··· Dataset content

Section Rounds.
Context `{Allocator} (fresh : Z -> list Z) (Mem : memory_ok) (Fresh : forall n, 0 <= n -> zlen (fresh n) = n).

Definition group_codes : list Z := [PGI_AR_LINK; PGI_CN_ID; PGI_CN_ITEMS].

Definition pi_ok (si : Z) (p : spi) : Prop :=
  is_byte (fst p) /\ zlen (snd p) <= SEGMENT_MAX /\ pi_allowed (tbl si_table si) (fst p) (zlen (snd p)) = true /\
  pi_fits (fst p) (zlen (snd p)) = true /\ ~ In (fst p) group_codes.

(** What a group does by itself. *)
Definition group_effect (code : Z) (s : ssapkt) : ssapkt :=
  if code =? PGI_AR_LINK then Set_ s SMASK_AR_OID else if code =? PGI_CN_ID then Set_ s SMASK_CN_REF else s.

Definition group_ok (si code : Z) (l : list spi) : Prop :=
  In code group_codes /\ pi_allowed (tbl si_table si) code (zlen (enc_pis l)) = true /\ zlen (enc_pis l) < 255 /\ Forall (pi_ok si) l.

Lemma zlen_pi p : zlen (enc_pi p) = hdr_len (zlen (snd p)) + zlen (snd p).
Proof. rewrite zlen_enc_pi; unfold hdr_len; lia. Qed.

Lemma hdr_pos n : 2 <= hdr_len n <= 4.
Proof. unfold hdr_len; destruct (n <? 255); lia. Qed.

······

*Work order:*
Could you retype exactly the lines above from the one containing "Proof. rewrite zlen_enc_pi;" through the last line of the records, both included, and nothing else?

*Task result:*
Proof. rewrite zlen_enc_pi; unfold hdr_len; lia. Qed.

Lemma hdr_pos n : 2 <= hdr_len n <= 4.
Proof. unfold hdr_len; destruct (n <? 255); lia. Qed.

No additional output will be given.